## WHAT IS EXPECTED:
From the data below, set down exactly the lines between the one holding "copytree source_dir base_dir" and the one holding "let python_exe := path_join", inclusive, and no others.

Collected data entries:

↓

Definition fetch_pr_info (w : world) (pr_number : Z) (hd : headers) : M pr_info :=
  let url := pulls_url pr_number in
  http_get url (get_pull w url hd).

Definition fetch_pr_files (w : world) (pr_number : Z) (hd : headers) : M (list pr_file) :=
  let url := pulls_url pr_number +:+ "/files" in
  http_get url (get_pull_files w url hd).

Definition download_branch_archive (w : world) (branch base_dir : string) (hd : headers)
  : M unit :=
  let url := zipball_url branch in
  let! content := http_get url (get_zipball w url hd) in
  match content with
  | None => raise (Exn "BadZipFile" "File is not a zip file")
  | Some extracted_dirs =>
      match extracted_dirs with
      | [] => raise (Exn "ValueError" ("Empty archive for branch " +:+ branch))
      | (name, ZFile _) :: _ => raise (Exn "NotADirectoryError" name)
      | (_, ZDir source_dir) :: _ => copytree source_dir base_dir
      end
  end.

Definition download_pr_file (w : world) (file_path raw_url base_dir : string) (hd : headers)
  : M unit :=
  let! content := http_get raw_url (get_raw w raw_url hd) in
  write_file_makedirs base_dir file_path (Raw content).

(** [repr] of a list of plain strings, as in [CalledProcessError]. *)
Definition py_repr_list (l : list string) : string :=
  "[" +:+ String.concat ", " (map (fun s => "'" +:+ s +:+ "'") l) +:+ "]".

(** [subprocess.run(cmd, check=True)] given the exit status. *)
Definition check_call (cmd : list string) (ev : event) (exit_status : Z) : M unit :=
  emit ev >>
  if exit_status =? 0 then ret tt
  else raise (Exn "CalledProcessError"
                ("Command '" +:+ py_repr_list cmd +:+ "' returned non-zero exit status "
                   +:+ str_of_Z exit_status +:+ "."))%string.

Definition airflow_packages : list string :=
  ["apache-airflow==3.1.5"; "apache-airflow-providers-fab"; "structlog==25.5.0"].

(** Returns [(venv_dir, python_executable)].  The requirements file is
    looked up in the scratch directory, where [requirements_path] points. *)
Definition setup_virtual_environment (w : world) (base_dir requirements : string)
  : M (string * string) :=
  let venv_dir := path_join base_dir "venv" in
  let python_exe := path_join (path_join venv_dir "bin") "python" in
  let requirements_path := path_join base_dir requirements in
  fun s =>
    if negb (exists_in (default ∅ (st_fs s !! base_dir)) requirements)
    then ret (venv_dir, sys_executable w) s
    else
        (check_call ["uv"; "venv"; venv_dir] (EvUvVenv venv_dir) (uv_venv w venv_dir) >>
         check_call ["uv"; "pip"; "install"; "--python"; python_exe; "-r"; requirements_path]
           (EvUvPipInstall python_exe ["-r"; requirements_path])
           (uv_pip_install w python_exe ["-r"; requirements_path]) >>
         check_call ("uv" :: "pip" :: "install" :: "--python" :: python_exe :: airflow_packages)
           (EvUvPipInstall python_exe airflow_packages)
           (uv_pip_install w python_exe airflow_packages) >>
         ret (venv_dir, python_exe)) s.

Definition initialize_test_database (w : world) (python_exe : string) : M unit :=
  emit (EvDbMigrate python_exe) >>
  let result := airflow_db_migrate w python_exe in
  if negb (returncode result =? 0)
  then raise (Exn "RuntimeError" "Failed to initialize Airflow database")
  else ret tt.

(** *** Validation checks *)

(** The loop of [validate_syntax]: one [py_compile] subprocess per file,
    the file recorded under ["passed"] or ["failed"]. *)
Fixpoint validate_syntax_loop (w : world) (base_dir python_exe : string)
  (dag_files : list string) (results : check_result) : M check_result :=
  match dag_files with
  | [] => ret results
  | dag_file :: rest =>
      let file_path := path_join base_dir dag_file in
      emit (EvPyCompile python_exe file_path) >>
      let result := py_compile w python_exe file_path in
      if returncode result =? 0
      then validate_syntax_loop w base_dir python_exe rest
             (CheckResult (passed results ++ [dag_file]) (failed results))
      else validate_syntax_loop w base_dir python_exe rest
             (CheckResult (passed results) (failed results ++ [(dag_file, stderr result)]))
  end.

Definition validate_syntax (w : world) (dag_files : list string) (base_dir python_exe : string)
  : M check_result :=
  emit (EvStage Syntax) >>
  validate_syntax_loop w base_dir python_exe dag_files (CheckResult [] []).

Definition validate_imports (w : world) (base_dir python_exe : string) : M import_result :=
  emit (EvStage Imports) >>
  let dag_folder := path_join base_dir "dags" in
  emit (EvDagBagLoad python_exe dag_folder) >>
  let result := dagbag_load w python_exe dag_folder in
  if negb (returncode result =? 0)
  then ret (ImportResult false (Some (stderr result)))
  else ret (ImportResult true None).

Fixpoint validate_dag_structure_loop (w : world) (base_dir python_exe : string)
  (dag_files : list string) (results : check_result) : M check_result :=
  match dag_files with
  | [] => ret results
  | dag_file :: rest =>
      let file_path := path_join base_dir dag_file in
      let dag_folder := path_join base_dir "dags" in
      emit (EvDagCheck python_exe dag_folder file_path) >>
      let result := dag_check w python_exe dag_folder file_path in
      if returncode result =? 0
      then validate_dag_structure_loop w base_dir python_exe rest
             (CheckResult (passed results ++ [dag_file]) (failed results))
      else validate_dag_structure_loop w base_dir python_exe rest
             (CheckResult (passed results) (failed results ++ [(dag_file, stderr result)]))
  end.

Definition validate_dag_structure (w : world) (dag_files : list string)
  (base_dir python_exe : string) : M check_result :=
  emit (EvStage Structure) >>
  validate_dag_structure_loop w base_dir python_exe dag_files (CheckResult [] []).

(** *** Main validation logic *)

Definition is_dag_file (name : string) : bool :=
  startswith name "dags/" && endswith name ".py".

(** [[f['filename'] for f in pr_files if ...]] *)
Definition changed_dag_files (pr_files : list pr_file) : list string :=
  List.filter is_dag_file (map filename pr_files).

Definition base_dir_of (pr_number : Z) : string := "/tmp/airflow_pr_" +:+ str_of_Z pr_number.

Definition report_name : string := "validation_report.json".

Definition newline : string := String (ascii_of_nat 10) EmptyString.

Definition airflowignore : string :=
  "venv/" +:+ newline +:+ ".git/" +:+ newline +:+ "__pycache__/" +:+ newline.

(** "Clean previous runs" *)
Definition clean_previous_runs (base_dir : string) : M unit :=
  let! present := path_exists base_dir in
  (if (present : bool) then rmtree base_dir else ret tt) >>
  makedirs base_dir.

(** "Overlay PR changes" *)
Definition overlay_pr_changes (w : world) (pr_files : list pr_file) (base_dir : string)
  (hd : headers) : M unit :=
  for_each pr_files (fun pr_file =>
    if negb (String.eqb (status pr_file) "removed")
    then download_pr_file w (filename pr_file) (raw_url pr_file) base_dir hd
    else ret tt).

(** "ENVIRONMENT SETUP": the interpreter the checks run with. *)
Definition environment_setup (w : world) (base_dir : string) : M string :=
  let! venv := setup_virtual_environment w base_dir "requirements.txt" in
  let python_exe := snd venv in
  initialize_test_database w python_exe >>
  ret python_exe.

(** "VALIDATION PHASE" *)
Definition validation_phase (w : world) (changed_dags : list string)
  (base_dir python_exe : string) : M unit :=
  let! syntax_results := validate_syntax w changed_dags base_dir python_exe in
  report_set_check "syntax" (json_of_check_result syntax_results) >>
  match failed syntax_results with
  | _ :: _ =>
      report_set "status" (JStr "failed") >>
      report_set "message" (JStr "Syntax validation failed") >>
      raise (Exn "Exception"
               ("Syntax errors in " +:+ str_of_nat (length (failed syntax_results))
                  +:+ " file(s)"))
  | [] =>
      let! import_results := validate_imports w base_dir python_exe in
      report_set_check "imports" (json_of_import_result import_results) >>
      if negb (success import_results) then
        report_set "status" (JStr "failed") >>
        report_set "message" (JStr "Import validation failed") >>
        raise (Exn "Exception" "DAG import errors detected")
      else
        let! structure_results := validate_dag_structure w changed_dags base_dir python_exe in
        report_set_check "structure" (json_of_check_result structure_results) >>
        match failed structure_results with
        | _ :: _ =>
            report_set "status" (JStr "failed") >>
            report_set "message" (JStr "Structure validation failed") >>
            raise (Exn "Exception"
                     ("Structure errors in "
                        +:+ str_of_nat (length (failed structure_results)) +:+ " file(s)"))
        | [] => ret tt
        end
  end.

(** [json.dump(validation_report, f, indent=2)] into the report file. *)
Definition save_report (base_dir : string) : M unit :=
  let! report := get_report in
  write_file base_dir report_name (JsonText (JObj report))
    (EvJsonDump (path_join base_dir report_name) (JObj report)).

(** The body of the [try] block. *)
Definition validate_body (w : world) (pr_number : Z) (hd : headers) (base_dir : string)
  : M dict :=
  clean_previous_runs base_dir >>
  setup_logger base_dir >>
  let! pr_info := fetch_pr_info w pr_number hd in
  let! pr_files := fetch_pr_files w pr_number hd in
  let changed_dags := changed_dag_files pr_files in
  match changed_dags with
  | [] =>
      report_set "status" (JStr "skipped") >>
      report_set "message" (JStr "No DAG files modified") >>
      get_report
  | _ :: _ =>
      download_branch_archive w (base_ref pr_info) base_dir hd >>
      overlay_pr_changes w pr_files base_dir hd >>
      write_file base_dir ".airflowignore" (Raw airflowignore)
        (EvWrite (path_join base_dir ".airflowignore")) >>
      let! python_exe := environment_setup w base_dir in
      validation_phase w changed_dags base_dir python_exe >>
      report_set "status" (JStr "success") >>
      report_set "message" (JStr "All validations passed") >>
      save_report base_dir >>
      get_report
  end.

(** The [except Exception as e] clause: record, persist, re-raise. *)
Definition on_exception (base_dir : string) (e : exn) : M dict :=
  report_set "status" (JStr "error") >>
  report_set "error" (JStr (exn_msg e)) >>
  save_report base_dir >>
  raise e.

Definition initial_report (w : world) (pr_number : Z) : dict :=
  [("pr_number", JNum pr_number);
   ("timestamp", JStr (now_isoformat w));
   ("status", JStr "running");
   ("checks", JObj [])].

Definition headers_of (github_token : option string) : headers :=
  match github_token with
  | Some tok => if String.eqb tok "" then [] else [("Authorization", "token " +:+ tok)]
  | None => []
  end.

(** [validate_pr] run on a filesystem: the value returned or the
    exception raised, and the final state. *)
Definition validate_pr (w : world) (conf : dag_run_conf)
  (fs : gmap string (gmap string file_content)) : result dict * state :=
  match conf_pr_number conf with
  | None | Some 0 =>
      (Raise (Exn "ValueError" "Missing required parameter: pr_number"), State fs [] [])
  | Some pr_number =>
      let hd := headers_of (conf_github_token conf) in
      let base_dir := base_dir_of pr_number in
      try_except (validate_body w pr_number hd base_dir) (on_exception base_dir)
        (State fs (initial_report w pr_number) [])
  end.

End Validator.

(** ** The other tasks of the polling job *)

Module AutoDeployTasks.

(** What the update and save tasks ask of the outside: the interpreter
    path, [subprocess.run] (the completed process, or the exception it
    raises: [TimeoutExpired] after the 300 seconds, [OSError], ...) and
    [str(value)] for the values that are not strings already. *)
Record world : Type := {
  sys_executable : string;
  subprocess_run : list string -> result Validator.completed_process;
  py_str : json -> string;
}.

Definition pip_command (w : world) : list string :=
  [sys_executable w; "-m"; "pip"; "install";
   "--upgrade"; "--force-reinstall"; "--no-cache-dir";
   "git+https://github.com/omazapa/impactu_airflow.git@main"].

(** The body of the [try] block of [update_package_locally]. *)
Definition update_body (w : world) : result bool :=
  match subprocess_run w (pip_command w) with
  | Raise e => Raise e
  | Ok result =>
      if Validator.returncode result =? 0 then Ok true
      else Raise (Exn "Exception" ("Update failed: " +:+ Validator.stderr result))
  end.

↑

## RESPONSE BOX:
      | (_, ZDir source_dir) :: _ => copytree source_dir base_dir
      end
  end.

Definition download_pr_file (w : world) (file_path raw_url base_dir : string) (hd : headers)
  : M unit :=
  let! content := http_get raw_url (get_raw w raw_url hd) in
  write_file_makedirs base_dir file_path (Raw content).

(** [repr] of a list of plain strings, as in [CalledProcessError]. *)
Definition py_repr_list (l : list string) : string :=
  "[" +:+ String.concat ", " (map (fun s => "'" +:+ s +:+ "'") l) +:+ "]".

(** [subprocess.run(cmd, check=True)] given the exit status. *)
Definition check_call (cmd : list string) (ev : event) (exit_status : Z) : M unit :=
  emit ev >>
  if exit_status =? 0 then ret tt
  else raise (Exn "CalledProcessError"
                ("Command '" +:+ py_repr_list cmd +:+ "' returned non-zero exit status "
                   +:+ str_of_Z exit_status +:+ "."))%string.

Definition airflow_packages : list string :=
  ["apache-airflow==3.1.5"; "apache-airflow-providers-fab"; "structlog==25.5.0"].

(** Returns [(venv_dir, python_executable)].  The requirements file is
    looked up in the scratch directory, where [requirements_path] points. *)
Definition setup_virtual_environment (w : world) (base_dir requirements : string)
  : M (string * string) :=
  let venv_dir := path_join base_dir "venv" in
  let python_exe := path_join (path_join venv_dir "bin") "python" in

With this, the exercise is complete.